Whether pulmonary arterial hypertension (PAH) is reversible in congenital heart disease (CHD) is important for the operability of CHD. However, little is known about that. Our research was aimed at exploring novel biomarkers and targets in the reversibility of CHD-PAH. CHD-PAH patients diagnosed with right heart catheterization (RHC) were enrolled (n = 14). Lung biopsy was performed during the repair surgery. After one year follow-up, mean pulmonary arterial pressures (mPAP) were evaluated by RHC to determine the diagnosis of reversible (mPAP < 25 mmHg, n = 10) and irreversible (mPAP ≥ 25 mmHg, n = 4) PAH. Harvested normal lung tissues (n = 6) were included as the control group. Pulmonary arteriole lesions were identified by pathological grading in tissue staining. iTRAQ-labelled mass-spectrometry analysis followed by immunohistochemistry and western blot was used to explore the most meaningful differential proteins. For enrolled patients, the histopathological grading of pulmonary vascular lesions in reversible CHD-PAH patients was all at grades 0–II while grades III–IV were shown only in irreversible CHD-PAH patients. Proteomic analysis identified 85 upregulated and 75 downregulated proteins, including cytoskeletal proteins and collagen chains, mainly involved in cell adhesion, extracellular matrix, cytoskeleton, immune response, and complement pathways.

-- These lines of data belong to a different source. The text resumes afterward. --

(** * Auto Focus Depth Blur: the numeric core of [main.py]

    A shallow embedding of [AutoFocusProcessor] (depth normalisation,
    focus-plane estimation, blur-mask construction, the two compositors)
    and of the [/auto-focus] endpoint's parameter validation.

    Number model.  A NumPy floating value is a [float]: the IEEE special
    values [NaN] and [Inf] are kept with their IEEE rules (0/0 is NaN,
    x/0 is infinite, NaN propagates, comparisons with NaN are false), and
    a finite value is a rational, kept in lowest terms.  An IEEE operation
    is the exact operation followed by rounding to nearest, ties to even,
    with gradual underflow and overflow to infinity: [round32] for the
    binary32 arrays (depth maps, masks, blends), [round64] for Python's
    own floats.  A Python scalar that meets a float32 array or scalar
    takes its precision, as under NumPy 2.  The sign of zero is not kept.

    Arrays.  A 2-D array is a list of rows; an RGB image is a 2-D array of
    channel triples with channels in 0..255 as [Z].

    Library code.  NumPy's reductions, [np.median], [np.histogram] and
    OpenCV's [GaussianBlur] are modelled from their documented behaviour,
    the last two in exact arithmetic: the statements that involve them
    either take the library's result as given or use only what rounding
    cannot change.  The Gaussian coefficients themselves (an exponential)
    are a parameter, [getGaussianKernel]. *)

From Stdlib Require Import ZArith QArith Qabs Qround Qreduction Qpower Lqa Lia.
From Stdlib Require Import String Ascii.
From stdpp Require Import base list.

(** ** Python exceptions *)

Inductive exn : Type :=
| ValueError (msg : string)
| ZeroDivisionError (msg : string)
| OverflowError (msg : string)
| IndexError (msg : string)
| cv2_error (msg : string)
| HTTPException (status_code : Z) (detail : string).

Inductive Result (A : Type) : Type :=
| Ok (a : A)
| Raise (e : exn).

Arguments Ok {A} a.
Arguments Raise {A} e.

Definition bind {A B : Type} (c : Result A) (k : A -> Result B) : Result B :=
  match c with
  | Ok a => k a
  | Raise e => Raise e
  end.

Notation "x <- c1 ;; c2" := (bind c1 (fun x => c2))
  (at level 100, c1 at next level, right associativity).

(** [str(e)] as used in the text of the 500 response. *)
Definition str (e : exn) : string :=
  match e with
  | ValueError m | ZeroDivisionError m | OverflowError m
  | IndexError m | cv2_error m => m
  | HTTPException _ d => d
  end.

(** [for a in l: s = f(a, s)], stopping at the first exception. *)
Fixpoint foldM {A S : Type} (f : A -> S -> Result S) (l : list A) (s : S)
  : Result S :=
  match l with
  | [] => Ok s
  | a :: r => s' <- f a s ;; foldM f r s'
  end.

Fixpoint mapM {A B : Type} (f : A -> Result B) (l : list A) : Result (list B) :=
  match l with
  | [] => Ok []
  | a :: r => b <- f a ;; bs <- mapM f r ;; Ok (b :: bs)
  end.

(** ** Floating values *)

Inductive float : Type :=
| NaN
| Inf (negative : bool)
| Fin (q : Q).

Definition Qneg (q : Q) : bool := (Qnum q <? 0)%Z.
Definition Qzero (q : Q) : bool := (Qnum q =? 0)%Z.

Definition isnan (x : float) : bool :=
  match x with NaN => true | _ => false end.

Definition isfinite (x : float) : bool :=
  match x with Fin _ => true | _ => false end.

Definition fadd (x y : float) : float :=
  match x, y with
  | NaN, _ | _, NaN => NaN
  | Inf s, Inf t => if eqb s t then Inf s else NaN
  | Inf s, Fin _ | Fin _, Inf s => Inf s
  | Fin a, Fin b => Fin (Qred (a + b))
  end.

Definition fsub (x y : float) : float :=
  match x, y with
  | NaN, _ | _, NaN => NaN
  | Inf s, Inf t => if eqb s t then NaN else Inf s
  | Inf s, Fin _ => Inf s
  | Fin _, Inf s => Inf (negb s)
  | Fin a, Fin b => Fin (Qred (a - b))
  end.

Definition fmul (x y : float) : float :=
  match x, y with
  | NaN, _ | _, NaN => NaN
  | Inf s, Inf t => Inf (xorb s t)
  | Inf s, Fin a | Fin a, Inf s =>
      if Qzero a then NaN else Inf (xorb s (Qneg a))
  | Fin a, Fin b => Fin (Qred (a * b))
  end.

(** NumPy division: no exception, IEEE results. *)
Definition fdiv (x y : float) : float :=
  match x, y with
  | NaN, _ | _, NaN => NaN
  | Inf _, Inf _ => NaN
  | Inf s, Fin b => Inf (xorb s (Qneg b))
  | Fin _, Inf _ => Fin 0
  | Fin a, Fin b =>
      if Qzero b then (if Qzero a then NaN else Inf (Qneg a))
      else Fin (Qred (a / b))
  end.

Definition fabs (x : float) : float :=
  match x with
  | NaN => NaN
  | Inf _ => Inf false
  | Fin a => Fin (Qred (Qabs a))
  end.

(** [x <= y]; false as soon as one side is NaN. *)
Definition fleb (x y : float) : bool :=
  match x, y with
  | NaN, _ | _, NaN => false
  | Inf true, _ => true
  | _, Inf false => true
  | Inf false, _ => false
  | _, Inf true => false
  | Fin a, Fin b => Qle_bool a b
  end.

(** [x < y]. *)
Definition fltb (x y : float) : bool := fleb x y && negb (fleb y x).

(** [x == y]. *)
Definition feqb (x y : float) : bool := fleb x y && fleb y x.

(** Truncation toward zero, as C's and Python's float-to-integer
    conversions do. *)
Definition Qtruncate (q : Q) : Z := Z.quot (Qnum q) (Z.pos (Qden q)).

(** Round half to even, as [cvRound]. *)
Definition Qround_half_even (q : Q) : Z :=
  let f := Qfloor q in
  let r := (q - inject_Z f)%Q in
  match (r ?= 1 # 2)%Q with
  | Lt => f
  | Gt => (f + 1)%Z
  | Eq => if Z.even f then f else (f + 1)%Z
  end.

(** ** Rounding to a binary format *)

Definition pow2 (k : Z) : Q := (2 ^ k)%Q.

(** The floor of the binary logarithm of a positive rational. *)
Definition Qlog2 (q : Q) : Z :=
  let e := (Z.log2 (Qnum q) - Z.log2 (Z.pos (Qden q)))%Z in
  if Qle_bool (pow2 e) q then e else (e - 1)%Z.

(** The multiple of [2^x] nearest to [a], ties to the even multiple. *)
Definition round_to (x : Z) (a : Q) : Q :=
  (inject_Z (Qround_half_even (a / pow2 x)) * pow2 x)%Q.

(** The exponent of the last place of a positive [a] in a format with
    [prec] significant bits whose smallest subnormal is [2^emin]. *)
Definition quantum (prec emin : Z) (a : Q) : Z :=
  Z.max (Qlog2 a - prec + 1) emin.

(** The magnitude of a positive [a] rounded to [prec] bits. *)
Definition round_mag (prec emax : Z) (a : Q) : Q :=
  round_to (quantum prec (3 - emax - prec) a) a.

(** Round to nearest, ties to even, in the format with [prec]
    significant bits and finite values below [2^emax]. *)
Definition round_float (prec emax : Z) (q : Q) : float :=
  let q := Qred q in
  if Qzero q then Fin 0
  else
    let a := Qabs q in
    let r := round_mag prec emax a in
    if Qle_bool (pow2 emax) r then Inf (Qneg q)
    else Fin (Qred (if Qneg q then - r else r)).

(** binary32, NumPy's [float32]. *)
Definition round32 : Q -> float := round_float 24 128.

(** binary64, Python's [float] and NumPy's [float64]. *)
Definition round64 : Q -> float := round_float 53 1024.

(** [np.float32(x)] *)
Definition float32 (x : float) : float :=
  match x with
  | Fin q => round32 q
  | _ => x
  end.

(** [float(x)] of an exact value: a Python literal, or the exact result
    of a binary64 operation. *)
Definition float64 (x : float) : float :=
  match x with
  | Fin q => round64 q
  | _ => x
  end.

(** The four operations on binary32 operands. *)
Definition add32 (x y : float) : float := float32 (fadd x y).
Definition sub32 (x y : float) : float := float32 (fsub x y).
Definition mul32 (x y : float) : float := float32 (fmul x y).
Definition div32 (x y : float) : float := float32 (fdiv x y).

(** [x.astype(np.uint8)]: the fraction is dropped and the integer is
    reduced modulo 256 (what the x86-64 conversion gives; C leaves values
    outside 0..255 undefined, and no statement below relies on them). *)
Definition astype_uint8 (x : float) : Z :=
  match x with
  | Fin q => (Qtruncate q mod 256)%Z
  | _ => 0%Z
  end.

(** [x.astype(np.float32)] of an 8-bit channel: exact. *)
Definition astype_float (c : Z) : float := Fin (inject_Z c).

(** [x.astype(np.intp)]. *)
Definition astype_intp (x : float) : Z :=
  match x with
  | Fin q => Qtruncate q
  | _ => (- 2 ^ 63)%Z
  end.

(** Python's [int(x)]. *)
Definition py_int (x : float) : Result Z :=
  match x with
  | Fin q => Ok (Qtruncate q)
  | Inf _ => Raise (OverflowError "cannot convert float infinity to integer")
  | NaN => Raise (ValueError "cannot convert float NaN to integer")
  end.

(** Python's [a / b] on floats (binary64): unlike NumPy it raises on a
    zero divisor. *)
Definition py_truediv (a b : float) : Result float :=
  if feqb b (Fin 0) then Raise (ZeroDivisionError "float division by zero")
  else Ok (float64 (fdiv a b)).

(** ** Arrays *)

Abbreviation grid A := (list (list A)).

Definition shape {A : Type} (g : grid A) : nat * nat :=
  (length g, match g with [] => 0 | r :: _ => length r end).

(** Rows of one length: what a NumPy array always is. *)
Definition rect {A : Type} (w : nat) (g : grid A) : Prop :=
  Forall (fun r => length r = w) g.

Definition map2d {A B : Type} (f : A -> B) (g : grid A) : grid B :=
  map (map f) g.

Definition zip2d {A B C : Type} (f : A -> B -> C) (g : grid A) (h : grid B)
  : grid C :=
  zip_with (zip_with f) g h.

(** [l[a:b]] for [0 <= a] and [0 <= b]. *)
Definition slice {A : Type} (a b : nat) (l : list A) : list A :=
  take (b - a) (drop a l).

Among them, caveolin-1, filamin A expression, and cathepsin D combined with macrophagocytes counts were significantly increased; glutathione S-transferase mu1 (GSTM1) expression was significantly decreased in the irreversible CHD-PAH group (all P < 0.05). Caveolin-1, filamin A, and cathepsin D expression showed a positive relation and GSTM1 showed a negative relation with pathological grading. Upregulated caveolin-1, filamin A, and cathepsin D combined with increased macrophagocytes and downregulated GSTM1 may be potential biomarkers and targets in the irreversibility CHD-PAH, and which may be useful in evaluating the operability and understanding the irreversibility of CHD-PAH. Expression of these pathological biomarkers combined with pathological changes in lung biopsy may have great value in predicting the irreversibility of PAH.